TO DO:
If a line of the data contains the word "AckFree", it is counted; report how many such lines there are and nothing else.

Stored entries
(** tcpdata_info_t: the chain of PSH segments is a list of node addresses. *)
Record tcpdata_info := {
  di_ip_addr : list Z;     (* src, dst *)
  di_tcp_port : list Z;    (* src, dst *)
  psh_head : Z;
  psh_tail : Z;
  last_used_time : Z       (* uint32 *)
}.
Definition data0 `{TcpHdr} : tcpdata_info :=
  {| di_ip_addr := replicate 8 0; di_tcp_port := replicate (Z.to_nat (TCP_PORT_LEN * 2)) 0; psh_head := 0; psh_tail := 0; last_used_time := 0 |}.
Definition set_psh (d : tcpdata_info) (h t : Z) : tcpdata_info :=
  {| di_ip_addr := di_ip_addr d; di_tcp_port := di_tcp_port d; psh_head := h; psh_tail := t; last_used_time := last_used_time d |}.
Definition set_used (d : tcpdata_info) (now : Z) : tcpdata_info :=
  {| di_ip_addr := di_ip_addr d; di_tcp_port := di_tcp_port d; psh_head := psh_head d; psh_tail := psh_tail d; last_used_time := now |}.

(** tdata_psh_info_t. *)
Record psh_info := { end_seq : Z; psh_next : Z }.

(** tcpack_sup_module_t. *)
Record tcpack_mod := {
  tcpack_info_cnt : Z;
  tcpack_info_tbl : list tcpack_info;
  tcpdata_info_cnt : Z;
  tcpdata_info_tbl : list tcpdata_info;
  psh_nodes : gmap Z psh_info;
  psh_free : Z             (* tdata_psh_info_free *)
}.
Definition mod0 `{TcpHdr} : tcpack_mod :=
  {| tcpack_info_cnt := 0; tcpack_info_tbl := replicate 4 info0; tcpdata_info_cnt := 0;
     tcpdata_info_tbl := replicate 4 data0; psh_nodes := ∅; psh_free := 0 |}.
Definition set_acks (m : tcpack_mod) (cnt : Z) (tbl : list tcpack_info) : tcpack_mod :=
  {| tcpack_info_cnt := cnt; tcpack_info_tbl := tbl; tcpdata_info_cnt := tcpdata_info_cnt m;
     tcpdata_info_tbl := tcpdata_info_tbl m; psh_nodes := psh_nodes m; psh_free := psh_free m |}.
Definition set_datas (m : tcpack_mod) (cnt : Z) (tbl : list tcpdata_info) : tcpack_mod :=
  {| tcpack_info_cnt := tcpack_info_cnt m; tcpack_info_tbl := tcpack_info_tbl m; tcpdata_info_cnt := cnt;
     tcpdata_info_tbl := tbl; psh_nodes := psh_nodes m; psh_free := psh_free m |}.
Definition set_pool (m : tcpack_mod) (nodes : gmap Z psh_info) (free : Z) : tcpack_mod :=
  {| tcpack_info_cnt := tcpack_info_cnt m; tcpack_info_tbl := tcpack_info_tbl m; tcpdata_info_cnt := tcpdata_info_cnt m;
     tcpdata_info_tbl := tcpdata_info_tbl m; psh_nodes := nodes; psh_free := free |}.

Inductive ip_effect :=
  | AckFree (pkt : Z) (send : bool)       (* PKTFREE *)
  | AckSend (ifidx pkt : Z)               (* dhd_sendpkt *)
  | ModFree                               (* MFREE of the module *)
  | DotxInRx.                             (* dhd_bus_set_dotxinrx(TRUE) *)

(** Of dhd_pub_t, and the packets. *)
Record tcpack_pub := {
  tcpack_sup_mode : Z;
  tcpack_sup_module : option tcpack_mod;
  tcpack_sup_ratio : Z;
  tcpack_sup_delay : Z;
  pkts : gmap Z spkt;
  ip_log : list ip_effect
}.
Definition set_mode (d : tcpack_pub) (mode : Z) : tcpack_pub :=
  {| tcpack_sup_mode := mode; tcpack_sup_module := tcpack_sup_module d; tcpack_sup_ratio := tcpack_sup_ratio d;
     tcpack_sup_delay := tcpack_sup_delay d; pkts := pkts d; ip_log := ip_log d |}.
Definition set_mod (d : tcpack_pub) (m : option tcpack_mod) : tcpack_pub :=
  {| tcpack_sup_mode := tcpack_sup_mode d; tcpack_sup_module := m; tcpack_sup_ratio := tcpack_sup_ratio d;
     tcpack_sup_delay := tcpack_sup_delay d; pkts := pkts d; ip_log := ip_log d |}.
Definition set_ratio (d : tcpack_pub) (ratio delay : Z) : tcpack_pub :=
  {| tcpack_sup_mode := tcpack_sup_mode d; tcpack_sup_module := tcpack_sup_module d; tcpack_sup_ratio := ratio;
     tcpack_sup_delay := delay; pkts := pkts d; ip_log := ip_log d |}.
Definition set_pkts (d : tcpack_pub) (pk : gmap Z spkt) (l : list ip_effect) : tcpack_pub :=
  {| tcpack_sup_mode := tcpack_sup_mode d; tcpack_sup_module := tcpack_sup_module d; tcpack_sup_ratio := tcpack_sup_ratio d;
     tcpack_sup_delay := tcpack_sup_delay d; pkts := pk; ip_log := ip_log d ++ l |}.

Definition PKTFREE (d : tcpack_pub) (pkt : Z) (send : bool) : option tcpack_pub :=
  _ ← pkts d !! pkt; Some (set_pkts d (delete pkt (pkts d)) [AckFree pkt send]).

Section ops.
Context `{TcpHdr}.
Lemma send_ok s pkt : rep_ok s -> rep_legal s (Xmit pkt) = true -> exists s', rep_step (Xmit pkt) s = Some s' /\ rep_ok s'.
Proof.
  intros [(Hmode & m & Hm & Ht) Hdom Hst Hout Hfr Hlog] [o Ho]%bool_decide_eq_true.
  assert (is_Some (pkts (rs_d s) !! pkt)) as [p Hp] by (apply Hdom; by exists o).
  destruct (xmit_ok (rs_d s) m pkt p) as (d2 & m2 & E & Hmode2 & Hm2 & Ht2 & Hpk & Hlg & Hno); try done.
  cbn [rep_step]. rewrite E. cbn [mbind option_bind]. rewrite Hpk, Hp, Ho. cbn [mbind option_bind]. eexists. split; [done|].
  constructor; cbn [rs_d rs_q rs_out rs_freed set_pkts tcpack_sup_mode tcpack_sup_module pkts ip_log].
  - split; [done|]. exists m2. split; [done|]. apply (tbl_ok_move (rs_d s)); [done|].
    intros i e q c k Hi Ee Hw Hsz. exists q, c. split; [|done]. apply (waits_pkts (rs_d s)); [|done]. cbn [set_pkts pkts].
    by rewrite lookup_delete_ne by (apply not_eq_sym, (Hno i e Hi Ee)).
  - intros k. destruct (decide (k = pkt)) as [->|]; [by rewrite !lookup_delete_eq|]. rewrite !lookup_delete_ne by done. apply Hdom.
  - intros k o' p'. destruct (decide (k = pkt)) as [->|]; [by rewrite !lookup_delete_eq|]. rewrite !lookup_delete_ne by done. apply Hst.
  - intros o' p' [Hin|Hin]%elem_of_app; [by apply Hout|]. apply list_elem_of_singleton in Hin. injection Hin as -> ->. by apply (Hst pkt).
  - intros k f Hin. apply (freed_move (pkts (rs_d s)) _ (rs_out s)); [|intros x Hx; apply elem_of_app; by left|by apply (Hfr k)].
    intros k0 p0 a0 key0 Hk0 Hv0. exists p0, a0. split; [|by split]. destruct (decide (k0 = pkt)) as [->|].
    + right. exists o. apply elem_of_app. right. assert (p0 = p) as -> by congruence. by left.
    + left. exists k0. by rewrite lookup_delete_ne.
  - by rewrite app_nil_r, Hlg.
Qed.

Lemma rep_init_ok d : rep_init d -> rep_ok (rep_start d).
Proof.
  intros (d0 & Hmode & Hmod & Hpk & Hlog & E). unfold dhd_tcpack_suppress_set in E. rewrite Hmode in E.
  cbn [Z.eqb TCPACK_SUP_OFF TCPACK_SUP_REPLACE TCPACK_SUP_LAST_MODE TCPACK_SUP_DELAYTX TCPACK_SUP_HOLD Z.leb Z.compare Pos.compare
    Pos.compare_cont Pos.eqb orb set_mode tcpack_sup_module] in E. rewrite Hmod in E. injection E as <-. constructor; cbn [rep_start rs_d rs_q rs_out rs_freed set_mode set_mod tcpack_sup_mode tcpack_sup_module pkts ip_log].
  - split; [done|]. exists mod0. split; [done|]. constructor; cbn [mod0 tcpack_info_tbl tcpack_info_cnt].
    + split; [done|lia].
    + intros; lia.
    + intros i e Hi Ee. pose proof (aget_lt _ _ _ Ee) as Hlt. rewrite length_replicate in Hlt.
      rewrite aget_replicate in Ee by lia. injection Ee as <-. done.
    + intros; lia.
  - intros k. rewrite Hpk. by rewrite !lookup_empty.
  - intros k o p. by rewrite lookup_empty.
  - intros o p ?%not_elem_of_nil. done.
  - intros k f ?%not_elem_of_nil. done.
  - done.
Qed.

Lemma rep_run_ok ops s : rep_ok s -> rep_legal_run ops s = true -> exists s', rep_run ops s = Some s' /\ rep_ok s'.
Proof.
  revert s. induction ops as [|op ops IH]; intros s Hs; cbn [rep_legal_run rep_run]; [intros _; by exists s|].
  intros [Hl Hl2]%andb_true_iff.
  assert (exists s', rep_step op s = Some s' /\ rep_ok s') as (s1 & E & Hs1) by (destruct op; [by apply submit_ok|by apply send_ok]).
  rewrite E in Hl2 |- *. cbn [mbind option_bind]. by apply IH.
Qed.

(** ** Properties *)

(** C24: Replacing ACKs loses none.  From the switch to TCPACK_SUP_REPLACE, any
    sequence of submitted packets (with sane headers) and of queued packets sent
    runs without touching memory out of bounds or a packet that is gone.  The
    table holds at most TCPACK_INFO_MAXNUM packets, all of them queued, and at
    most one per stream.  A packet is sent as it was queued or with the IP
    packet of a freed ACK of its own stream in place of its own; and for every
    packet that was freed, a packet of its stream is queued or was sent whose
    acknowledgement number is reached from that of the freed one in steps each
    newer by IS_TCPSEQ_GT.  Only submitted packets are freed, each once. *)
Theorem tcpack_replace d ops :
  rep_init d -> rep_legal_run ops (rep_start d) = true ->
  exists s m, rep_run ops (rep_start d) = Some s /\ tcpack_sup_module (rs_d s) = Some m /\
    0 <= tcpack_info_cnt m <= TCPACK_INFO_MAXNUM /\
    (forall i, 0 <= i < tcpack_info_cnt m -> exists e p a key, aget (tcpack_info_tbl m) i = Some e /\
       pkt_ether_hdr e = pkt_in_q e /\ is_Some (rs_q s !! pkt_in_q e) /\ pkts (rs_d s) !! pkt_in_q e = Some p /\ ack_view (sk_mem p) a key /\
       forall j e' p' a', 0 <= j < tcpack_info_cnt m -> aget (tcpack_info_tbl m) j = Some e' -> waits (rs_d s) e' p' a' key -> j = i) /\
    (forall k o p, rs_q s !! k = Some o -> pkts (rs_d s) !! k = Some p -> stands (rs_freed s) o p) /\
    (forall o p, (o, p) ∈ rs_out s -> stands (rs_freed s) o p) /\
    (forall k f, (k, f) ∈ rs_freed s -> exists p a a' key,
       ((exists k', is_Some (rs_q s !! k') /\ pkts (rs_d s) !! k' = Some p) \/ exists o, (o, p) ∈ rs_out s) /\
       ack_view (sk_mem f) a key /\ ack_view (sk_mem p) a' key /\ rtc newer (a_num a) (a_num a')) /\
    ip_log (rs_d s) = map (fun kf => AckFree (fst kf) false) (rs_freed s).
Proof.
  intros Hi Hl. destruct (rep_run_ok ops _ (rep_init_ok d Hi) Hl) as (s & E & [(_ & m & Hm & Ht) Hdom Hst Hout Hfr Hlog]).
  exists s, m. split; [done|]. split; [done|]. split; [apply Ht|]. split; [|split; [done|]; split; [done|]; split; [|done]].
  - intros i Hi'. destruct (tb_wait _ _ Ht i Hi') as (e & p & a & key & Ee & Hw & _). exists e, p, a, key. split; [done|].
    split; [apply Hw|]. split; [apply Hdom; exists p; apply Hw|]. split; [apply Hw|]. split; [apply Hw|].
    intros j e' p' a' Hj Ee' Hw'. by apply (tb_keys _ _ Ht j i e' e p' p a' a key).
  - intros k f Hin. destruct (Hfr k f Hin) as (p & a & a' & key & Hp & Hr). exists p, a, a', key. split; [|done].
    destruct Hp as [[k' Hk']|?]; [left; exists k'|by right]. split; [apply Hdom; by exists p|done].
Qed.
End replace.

SOLUTION FOR THIS TASK:
3